The problem:
Transcribe all records exactly.

(Dataset entries)
Lemma triple_message_1 own bssid : triple P (process_message_1 interface own bssid) (fun _ => P) P.
Proof.
  apply (triple_loop (fun _ => P)). intros [].
  eapply triple_bind; [apply triple_wait|intros frame].
  apply (triple_bind _ _ _ (fun _ => P)); [|intros [h|]; by apply triple_done].
  destruct (from_message_1_Done frame own bssid) as [h Hh].
  eapply (triple_compute _ (fun _ => True)); [by exists h|by intros].
Qed.

(** The key of message 3 has an id below four. *)
Definition gtk_id_ok (key : Message3) : Prop := (0 <= m3_gtk_id key < 4)%Z.

Lemma decrypt_message_3_id buffer n kck kek own bssid key :
  decrypt_message_3 buffer n kck kek own bssid = Done (Some key) -> gtk_id_ok key.
Proof.
  unfold decrypt_message_3. intros Hd. apply outcome_bind_Done in Hd as ([e|] & _ & Hd); [|done].
  apply outcome_bind_Done in Hd as (dl & _ & Hd). apply outcome_bind_Done in Hd as (b5 & _ & Hd).
  apply outcome_bind_Done in Hd as (b6 & _ & Hd). case_decide; [done|].
  destruct (negb _); [done|]. apply outcome_bind_Done in Hd as (decoded & Hk & Hd).
  injection Hd as Hd. destruct decoded as [k|]; [|done]. simpl in Hd.
  unfold gtk_16 in Hd. destruct (first_gtk k) as [[gtk id]|] eqn:Hg; [|done]. simpl in Hd.
  case_decide; [|done]. simpl in Hd. injection Hd as <-. by eapply gtk_id_bits.
Qed.

Lemma message_1_retry_Done h buffer own bssid : exists r, message_1_retry h buffer own bssid = Done r.
Proof.
  unfold message_1_retry. destruct (from_message_1_Done buffer own bssid) as [[r|] ->]; simpl;
    [case_decide|]; by eexists.
Qed.

Lemma message_3_Done h buffer n kck kek own bssid :
  exists r, message_3 h buffer n kck kek own bssid = Done r /\
    forall key, fst r = Some key -> gtk_id_ok key.
Proof.
  unfold message_3. destruct (decrypt_message_3_Done buffer n kck kek own bssid) as [[key|] Hd];
    rewrite Hd; simpl; [case_decide|]; eexists; (split; [done|]); simpl; intros k [=]. subst.
  by eapply decrypt_message_3_id.
Qed.

Lemma triple_message_3 own bssid kck kek snonce h :
  triple P (process_message_3 interface own bssid kck kek snonce h)
    (fun r s => gtk_id_ok (fst r) /\ P s) P.
Proof.
  apply (triple_loop (fun _ => P)). clear h. intros h.
  eapply triple_bind; [apply triple_wait|intros frame].
  apply (triple_bind _ _ _ (fun _ => P)); [|intros [[counter|] h']].
  { destruct (message_1_retry_Done h frame own bssid) as [r Hr].
    eapply (triple_compute _ (fun _ => True) (fun _ => P)); [by exists r|by intros]. }
  - eapply triple_bind; [by apply triple_send_pairwise|intros []]. by apply triple_done.
  - eapply triple_bind; [|intros [[key|] h'']].
    { destruct (message_3_Done h' frame TX_BUFFER_SIZE kck kek own bssid) as (r & Hr & Hid).
      eapply (triple_compute _ (fun r => forall key, fst r = Some key -> gtk_id_ok key)
        (fun r s => (forall key, fst r = Some key -> gtk_id_ok key) /\ P s)); [by exists r|done]. }
    + apply triple_done. intros s [Hk Hs]. split; [by apply Hk|done].
    + apply triple_done. by intros s [_ Hs].
Qed.

(** What the four-way handshake returns. *)
Definition handshake_result (pmk own snonce bssid : list Z)
  (keys : SecurityAssociations * Message3Replay) : Prop :=
  exists anonce gtk id counter, (0 <= id < 4)%Z /\
    initial_associations (tksa_new (derive_ptk pmk bssid own anonce snonce) 0) (tksa_new gtk id)
      WPA2_PSK_AKM CCMP_128 = Done keys.1 /\
    keys.2 = message3_replay_new anonce snonce counter.

Lemma triple_4whs pmk own snonce bss :
  triple P (do_4whs interface pmk own snonce bss)
    (fun keys s => handshake_result pmk own snonce (bss_bssid bss) keys /\ P s) P.
Proof.
  unfold do_4whs. eapply triple_bind; [apply triple_transition|intros []].
  eapply triple_bind; [apply triple_message_1|intros pending]. simpl.
  set (ptk := derive_ptk _ _ _ _ _).
  apply (triple_bind _ _ _ (fun _ => P)); [|intros keys].
  { destruct (derived_key_parts pmk (bss_bssid bss) own (ih_authenticator_nonce pending) snonce)
      as (kck & kek & tk & Hp & Hkck & Hkek & _).
    eapply (triple_compute _ (fun _ => True)); [|by intros].
    exists (kck, kek). unfold handshake_keys, ptk. rewrite Hp. simpl. unfold to_16.
    by rewrite !decide_True by done. }
  eapply triple_bind; [by apply triple_send_pairwise|intros []].
  eapply triple_bind; [apply triple_alloc|intros []].
  eapply triple_bind; [apply triple_message_3|intros [key h]]. apply triple_pure. simpl. intros Hid.
  eapply triple_bind; [by apply triple_send_pairwise|intros []].
  destruct Hid as [Hid0 Hid4].
  assert (exists sa, initial_associations (tksa_new ptk 0) (tksa_new (m3_gtk key) (m3_gtk_id key))
    WPA2_PSK_AKM CCMP_128 = Done sa) as [sa Hsa].
  { unfold initial_associations. simpl. rewrite decide_True by lia. by eexists. }
  apply triple_sync. intros s Hs. rewrite Hsa. simpl. split; [|done].
  by exists (ih_authenticator_nonce pending), (m3_gtk key), (m3_gtk_id key), (ih_replay_counter h).
Qed.
End Triples.

(** ** The resources of a set-up *)

(** The channel lock and the router operation; [b]: the runner is quiet. *)
Record held (b : bool) (ch : Z) s : Prop := {
  he_locks : locks_ok (channel s);
  he_background : operation (router s) Background = None;
  he_foreground : is_Some (operation (router s) Foreground);
  he_quiet : b = true -> quiet s /\ holds (channel s) interface /\
    home_channel (channel s) = Some ch;
}.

Answer for the task:
Lemma triple_message_1 own bssid : triple P (process_message_1 interface own bssid) (fun _ => P) P.
Proof.
  apply (triple_loop (fun _ => P)). intros [].
  eapply triple_bind; [apply triple_wait|intros frame].
  apply (triple_bind _ _ _ (fun _ => P)); [|intros [h|]; by apply triple_done].
  destruct (from_message_1_Done frame own bssid) as [h Hh].
  eapply (triple_compute _ (fun _ => True)); [by exists h|by intros].
Qed.

(** The key of message 3 has an id below four. *)
Definition gtk_id_ok (key : Message3) : Prop := (0 <= m3_gtk_id key < 4)%Z.

Lemma decrypt_message_3_id buffer n kck kek own bssid key :
  decrypt_message_3 buffer n kck kek own bssid = Done (Some key) -> gtk_id_ok key.
Proof.
  unfold decrypt_message_3. intros Hd. apply outcome_bind_Done in Hd as ([e|] & _ & Hd); [|done].
  apply outcome_bind_Done in Hd as (dl & _ & Hd). apply outcome_bind_Done in Hd as (b5 & _ & Hd).
  apply outcome_bind_Done in Hd as (b6 & _ & Hd). case_decide; [done|].
  destruct (negb _); [done|]. apply outcome_bind_Done in Hd as (decoded & Hk & Hd).
  injection Hd as Hd. destruct decoded as [k|]; [|done]. simpl in Hd.
  unfold gtk_16 in Hd. destruct (first_gtk k) as [[gtk id]|] eqn:Hg; [|done]. simpl in Hd.
  case_decide; [|done]. simpl in Hd. injection Hd as <-. by eapply gtk_id_bits.
Qed.

Lemma message_1_retry_Done h buffer own bssid : exists r, message_1_retry h buffer own bssid = Done r.
Proof.
  unfold message_1_retry. destruct (from_message_1_Done buffer own bssid) as [[r|] ->]; simpl;
    [case_decide|]; by eexists.
Qed.

Lemma message_3_Done h buffer n kck kek own bssid :
  exists r, message_3 h buffer n kck kek own bssid = Done r /\
    forall key, fst r = Some key -> gtk_id_ok key.
Proof.
  unfold message_3. destruct (decrypt_message_3_Done buffer n kck kek own bssid) as [[key|] Hd];
    rewrite Hd; simpl; [case_decide|]; eexists; (split; [done|]); simpl; intros k [=]. subst.
  by eapply decrypt_message_3_id.
Qed.

Lemma triple_message_3 own bssid kck kek snonce h :
  triple P (process_message_3 interface own bssid kck kek snonce h)
    (fun r s => gtk_id_ok (fst r) /\ P s) P.
Proof.
  apply (triple_loop (fun _ => P)). clear h. intros h.
  eapply triple_bind; [apply triple_wait|intros frame].
  apply (triple_bind _ _ _ (fun _ => P)); [|intros [[counter|] h']].
  { destruct (message_1_retry_Done h frame own bssid) as [r Hr].
    eapply (triple_compute _ (fun _ => True) (fun _ => P)); [by exists r|by intros]. }
  - eapply triple_bind; [by apply triple_send_pairwise|intros []]. by apply triple_done.
  - eapply triple_bind; [|intros [[key|] h'']].
    { destruct (message_3_Done h' frame TX_BUFFER_SIZE kck kek own bssid) as (r & Hr & Hid).
      eapply (triple_compute _ (fun r => forall key, fst r = Some key -> gtk_id_ok key)
        (fun r s => (forall key, fst r = Some key -> gtk_id_ok key) /\ P s)); [by exists r|done]. }
    + apply triple_done. intros s [Hk Hs]. split; [by apply Hk|done].
    + apply triple_done. by intros s [_ Hs].
Qed.

(** What the four-way handshake returns. *)
Definition handshake_result (pmk own snonce bssid : list Z)
  (keys : SecurityAssociations * Message3Replay) : Prop :=
  exists anonce gtk id counter, (0 <= id < 4)%Z /\
    initial_associations (tksa_new (derive_ptk pmk bssid own anonce snonce) 0) (tksa_new gtk id)
      WPA2_PSK_AKM CCMP_128 = Done keys.1 /\
    keys.2 = message3_replay_new anonce snonce counter.

Lemma triple_4whs pmk own snonce bss :
  triple P (do_4whs interface pmk own snonce bss)
    (fun keys s => handshake_result pmk own snonce (bss_bssid bss) keys /\ P s) P.
Proof.
  unfold do_4whs. eapply triple_bind; [apply triple_transition|intros []].
  eapply triple_bind; [apply triple_message_1|intros pending]. simpl.
  set (ptk := derive_ptk _ _ _ _ _).
  apply (triple_bind _ _ _ (fun _ => P)); [|intros keys].
  { destruct (derived_key_parts pmk (bss_bssid bss) own (ih_authenticator_nonce pending) snonce)
      as (kck & kek & tk & Hp & Hkck & Hkek & _).
    eapply (triple_compute _ (fun _ => True)); [|by intros].
    exists (kck, kek). unfold handshake_keys, ptk. rewrite Hp. simpl. unfold to_16.
    by rewrite !decide_True by done. }
  eapply triple_bind; [by apply triple_send_pairwise|intros []].
  eapply triple_bind; [apply triple_alloc|intros []].
  eapply triple_bind; [apply triple_message_3|intros [key h]]. apply triple_pure. simpl. intros Hid.
  eapply triple_bind; [by apply triple_send_pairwise|intros []].
  destruct Hid as [Hid0 Hid4].
  assert (exists sa, initial_associations (tksa_new ptk 0) (tksa_new (m3_gtk key) (m3_gtk_id key))
    WPA2_PSK_AKM CCMP_128 = Done sa) as [sa Hsa].
  { unfold initial_associations. simpl. rewrite decide_True by lia. by eexists. }
  apply triple_sync. intros s Hs. rewrite Hsa. simpl. split; [|done].
  by exists (ih_authenticator_nonce pending), (m3_gtk key), (m3_gtk_id key), (ih_replay_counter h).
Qed.
End Triples.

(** ** The resources of a set-up *)

(** The channel lock and the router operation; [b]: the runner is quiet. *)
Record held (b : bool) (ch : Z) s : Prop := {
  he_locks : locks_ok (channel s);
  he_background : operation (router s) Background = None;
  he_foreground : is_Some (operation (router s) Foreground);
  he_quiet : b = true -> quiet s /\ holds (channel s) interface /\
    home_channel (channel s) = Some ch;
}.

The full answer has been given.